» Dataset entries
[Start of section]

Lemma filter_sides {A} (P : A -> Prop) `{!forall x, Decision (P x)} (la lb : list A) :
  Forall P la -> Forall (fun x => ~ P x) lb -> filter P (la ++ lb) = la.
Proof. intros Ha Hb. by rewrite filter_app, filter_all, filter_none, app_nil_r. Qed.
Lemma filter_sides' {A} (P : A -> Prop) `{!forall x, Decision (P x)} (la lb : list A) :
  Forall (fun x => ~ P x) la -> Forall P lb -> filter P (la ++ lb) = lb.
Proof. intros Ha Hb. by rewrite filter_app, filter_none, filter_all. Qed.

Lemma fst_forall hp (P : ref -> Prop) (Q : Interval -> Prop) (rl : list (ref * Interval)) : in_store hp rl ->
  (forall r i, hp !! r = Some i -> Q i -> P r) -> Forall (fun x => Q x.2) rl -> Forall P rl.*1.
Proof.
  intros Hin HQ Hl. rewrite Forall_forall in Hl. rewrite Forall_forall. intros r [x [-> Hx]]%list_elem_of_fmap. apply (HQ _ x.2); [by apply Hin|by apply Hl].
Qed.

Section pivot.
Context (t : Tree) (ra rb : list (ref * Interval)) (p : ref) (pi : Interval).
Hypothesis Hsorted : sorted_by (Less (heap t)) (Ascend (knownHeights t)).
Hypothesis Hina : in_store (heap t) ra.
Hypothesis Hinb : in_store (heap t) rb.
Hypothesis Hp : heap t !! p = Some pi.
Hypothesis Ha : Forall (fun x => UpperBound x.2 < UpperBound pi) ra.

Lemma below_less : Forall (fun y => Less (heap t) y p = true) ra.*1 /\ Forall (fun y => ~ Less (heap t) p y = true) ra.*1.
Proof.
  split; (eapply (fst_forall _ _ (fun i => UpperBound i < UpperBound pi)); [done| |done]); intros r i Hr Hi;
    rewrite (Less_store _ _ _ _ _ Hr Hp) || rewrite (Less_store _ _ _ _ _ Hp Hr); lia.
Qed.
Lemma above_less : Forall (fun x => UpperBound pi < UpperBound x.2) rb ->
  Forall (fun y => ~ Less (heap t) y p = true) rb.*1 /\ Forall (fun y => Less (heap t) p y = true) rb.*1.
Proof.
  intros Hb. split; (eapply (fst_forall _ _ (fun i => UpperBound pi < UpperBound i)); [done| |done]); intros r i Hr Hi;
    rewrite (Less_store _ _ _ _ _ Hr Hp) || rewrite (Less_store _ _ _ _ _ Hp Hr); lia.
Qed.

Lemma ascend_pivot : Ascend (knownHeights t) = (ra ++ rb).*1 -> Forall (fun x => UpperBound pi <= UpperBound x.2) rb ->
  AscendGreaterOrEqual (Less (heap t)) p (knownHeights t) = rb.*1.
Proof.
  intros Hi Hb. rewrite greater_items, Hi, fmap_app by done. apply filter_sides'.
  - destruct below_less as [Hl _]. eapply Forall_impl; [exact Hl|]. cbn. congruence.
  - eapply (fst_forall _ _ (fun i => UpperBound pi <= UpperBound i)); [done| |done]. intros r i Hr Hi'.
    rewrite (Less_store _ _ _ _ _ Hr Hp). lia.
Qed.
Lemma descend_pivot : Ascend (knownHeights t) = (ra ++ rb).*1 -> Forall (fun x => UpperBound pi < UpperBound x.2) rb ->
  DescendLessOrEqual (Less (heap t)) p (knownHeights t) = reverse ra.*1.
Proof.
  intros Hi Hb. rewrite less_items, Hi, fmap_app, reverse_app by done. apply filter_sides'; rewrite Forall_reverse.
  - destruct (above_less Hb) as [_ Hl]. eapply Forall_impl; [exact Hl|]. cbn. congruence.
  - destruct below_less as [_ Hl]. eapply Forall_impl; [exact Hl|]. cbn. intros r. by destruct (Less _ _ _).
Qed.
Lemma insert_pivot : Ascend (knownHeights t) = (ra ++ rb).*1 -> Forall (fun x => UpperBound pi < UpperBound x.2) rb ->
  Ascend (ReplaceOrInsert (Less (heap t)) p (knownHeights t)) = (ra ++ (p, pi) :: rb).*1.
Proof.
  intros Hi Hb. rewrite insert_items, Hi, fmap_app by done. destruct below_less, (above_less Hb).
  by rewrite filter_sides, filter_sides', fmap_app by done.
Qed.
Lemma delete_pivot : Ascend (knownHeights t) = (ra ++ (p, pi) :: rb).*1 -> Forall (fun x => UpperBound pi < UpperBound x.2) rb ->
  Ascend (DeleteItem (Less (heap t)) p (knownHeights t)) = (ra ++ rb).*1.
Proof.
  intros Hi Hb. rewrite delete_items, Hi, fmap_app by done. destruct below_less, (above_less Hb). cbn [fmap list_fmap fst].
  rewrite filter_sides; [|done|constructor; [|done]; rewrite (Less_store _ _ _ _ _ Hp Hp); lia].
  rewrite (cons_middle p ra.*1 rb.*1), (app_assoc ra.*1 [p] rb.*1).
  rewrite filter_sides'; [by rewrite fmap_app| |done].
  apply Forall_app. split; [done|]. constructor; [|done]. rewrite (Less_store _ _ _ _ _ Hp Hp). lia.
Qed.
End pivot.

(** Changes of the store. *)
Lemma items_store t rl : items t rl -> sorted_by (Less (heap t)) (Ascend (knownHeights t)).
Proof. intros (Hi & Hin & Hs). rewrite Hi. by apply items_sorted_by. Qed.

Lemma items_alloc t rl i r t' : items t rl -> alloc i t = (r, t') ->
  items t' rl /\ heap t' !! r = Some i /\ r ∉ rl.*1 /\ numKnownHeights t' = numKnownHeights t /\ knownHeights t' = knownHeights t.
Proof.
  intros (Hi & Hin & Hs) [= <- <-]. cbn. pose proof (is_fresh (dom (heap t))) as Hf.
  assert (forall x, x ∈ rl -> x.1 <> fresh (dom (heap t))) as Hne.
  { intros x Hx Heq. apply Hf. rewrite <- Heq. apply elem_of_dom. rewrite (Hin x Hx). by eexists. }
  split_and!; [split_and!; [done| |done]|by rewrite lookup_insert_eq| |done..].
  - intros x Hx. cbn. rewrite lookup_insert_ne by (intros Heq; by apply (Hne x Hx)). by apply Hin.
  - intros [x [Heq Hx]]%list_elem_of_fmap. by apply (Hne x Hx).
Qed.

Lemma sorted_upper_unique (ra rb : list (ref * Interval)) r i x : in_store x (ra ++ (r, i) :: rb) ->
  StronglySorted (fun x y => UpperBound x.2 < UpperBound y.2) (ra ++ (r, i) :: rb) -> forall y, y ∈ ra ++ rb -> y.1 <> r.
Proof.
  intros Hin Hs y Hy Heq. assert (y.2 = i) as Hyi.
  { pose proof (Hin (r, i) ltac:(set_solver)) as H1. pose proof (Hin y ltac:(set_solver)) as H2. rewrite Heq in H2. cbn in H1. congruence. }
  clear Hin. induction ra as [|z ra IH]; cbn in *; apply StronglySorted_inv in Hs as [Hs Hx]; rewrite Forall_forall in Hx.
  - specialize (Hx y Hy). cbn in Hx. rewrite Hyi in Hx. lia.
  - apply elem_of_cons in Hy as [->|Hy]; [|by apply IH]. specialize (Hx (r, i) ltac:(set_solver)). cbn in Hx. rewrite Hyi in Hx. lia.
Qed.

Lemma items_alter t ra r i rb f : items t (ra ++ (r, i) :: rb) ->
  StronglySorted (fun x y => UpperBound x.2 < UpperBound y.2) (ra ++ (r, f i) :: rb) ->
  items (set_heap (alter f r (heap t)) t) (ra ++ (r, f i) :: rb).
Proof.
  intros (Hi & Hin & Hs) Hs'. pose proof (sorted_upper_unique _ _ _ _ _ Hin Hs) as Hne. split_and!; [|intros x Hx|done].
  - cbn. rewrite Hi. by rewrite !fmap_app.
  - cbn. apply elem_of_app in Hx as [Hx|[->|Hx]%elem_of_cons].
    + rewrite lookup_alter_ne by (intros Heq; apply (Hne x); [set_solver|done]). apply Hin. set_solver.
    + cbn [fst snd]. pose proof (Hin (r, i) ltac:(set_solver)) as Hr. cbn [fst snd] in Hr. by rewrite lookup_alter_eq, Hr.
    + rewrite lookup_alter_ne by (intros Heq; apply (Hne x); [set_solver|done]). apply Hin. set_solver.
Qed.

Lemma normal_upper_sorted (rl : list (ref * Interval)) : normal rl.*2 -> StronglySorted (fun x y => UpperBound x.2 < UpperBound y.2) rl.
Proof.
  induction rl as [|x rl IH]; intros Hn; [constructor|]. cbn in Hn. apply normal_cons in Hn as (Hx & Ha & Hn).
  constructor; [by apply IH|]. rewrite Forall_forall. intros y Hy. rewrite Forall_forall in Ha.
  specialize (Ha y.2 ltac:(by apply list_elem_of_fmap_2)). destruct Hn as [Hwf _]. rewrite Forall_forall in Hwf.
  specialize (Hwf y.2 ltac:(by apply list_elem_of_fmap_2)). unfold apart, wf_interval in *. lia.
Qed.

Lemma normal_mid la i lb : normal (la ++ i :: lb) <->
  wf_interval i /\ normal (la ++ lb) /\ (forall j, j ∈ la -> apart j i) /\ (forall j, j ∈ lb -> apart i j).
Proof.
  rewrite !normal_app, normal_cons, Forall_forall. setoid_rewrite elem_of_cons. split; [naive_solver|].
  intros (Hi & (Hla & Hlb & Hab) & Ha & Hb). split_and!; [done..|]. intros j k Hj [->|Hk]; [by apply Ha|by apply Hab].
Qed.

Lemma wf_in l j : normal l -> j ∈ l -> wf_interval j.
Proof. intros [Hwf _] Hj. rewrite Forall_forall in Hwf. by apply Hwf. Qed.

Lemma deref_Some hp r i : hp !! r = Some i -> deref hp (Some r) = Some i.
Proof. done. Qed.

(** The first interval from the height on decides membership. *)
Lemma contains_first hp ra rb h : in_store hp (ra ++ rb) -> normal (ra.*2 ++ rb.*2) -> Forall (fun i => UpperBound i < h) ra.*2 ->
  Forall (fun i => h <= UpperBound i) rb.*2 ->
  (Contains (deref hp (head rb.*1)) h = true <-> covers (ra.*2 ++ rb.*2) h) /\
  (Contains (deref hp (head rb.*1)) h = false -> forall j, j ∈ rb.*2 -> h < LowerBound j).
Proof.
  intros Hin Hn Ha Hb. rewrite covers_app. assert (~ covers ra.*2 h) as Hna.
  { intros (j & Hj & Hc). rewrite Forall_forall in Ha. specialize (Ha j Hj). lia. }
  destruct rb as [|[r i] rb]; cbn [fmap list_fmap head fst snd deref]; [split; [|set_solver]; cbn; split; [done|]; by intros [?|?%covers_nil]|].
  pose proof (Hin (r, i) ltac:(set_solver)) as Hr. cbn [fst snd] in Hr. rewrite (deref_Some _ _ _ Hr). cbn [Contains]. rewrite andb_true_iff, andb_false_iff, !Z.leb_le, !Z.leb_gt.
  cbn in Hn, Hb. apply Forall_cons in Hb as [Hi Hb]. apply normal_app in Hn as (_ & (Hwf & Hap & _)%normal_cons & _).
  rewrite Forall_forall in Hap. unfold wf_interval in Hwf. rewrite covers_cons. split.
  - split; [by intros; right; left|]. intros [?|[?|(j & Hj & Hc)]]; [done|done|]. specialize (Hap j Hj). unfold apart in Hap. lia.
  - intros Hno j [->|Hj]%elem_of_cons; [lia|]. specialize (Hap j Hj). unfold apart in Hap. lia.
Qed.

Lemma wrap_add_count n x : wrap64 (wrap64 n + x) = wrap64 (n + x).
Proof. unfold wrap. by rewrite Zplus_mod_idemp_l. Qed.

[End of section]

» What is being asked
Among the entries above, which lines include "pose"? List them all.

» Solution for this exercise
  intros (Hi & Hin & Hs) [= <- <-]. cbn. pose proof (is_fresh (dom (heap t))) as Hf.
  { pose proof (Hin (r, i) ltac:(set_solver)) as H1. pose proof (Hin y ltac:(set_solver)) as H2. rewrite Heq in H2. cbn in H1. congruence. }
  intros (Hi & Hin & Hs) Hs'. pose proof (sorted_upper_unique _ _ _ _ _ Hin Hs) as Hne. split_and!; [|intros x Hx|done].
    + cbn [fst snd]. pose proof (Hin (r, i) ltac:(set_solver)) as Hr. cbn [fst snd] in Hr. by rewrite lookup_alter_eq, Hr.
  pose proof (Hin (r, i) ltac:(set_solver)) as Hr. cbn [fst snd] in Hr. rewrite (deref_Some _ _ _ Hr). cbn [Contains]. rewrite andb_true_iff, andb_false_iff, !Z.leb_le, !Z.leb_gt.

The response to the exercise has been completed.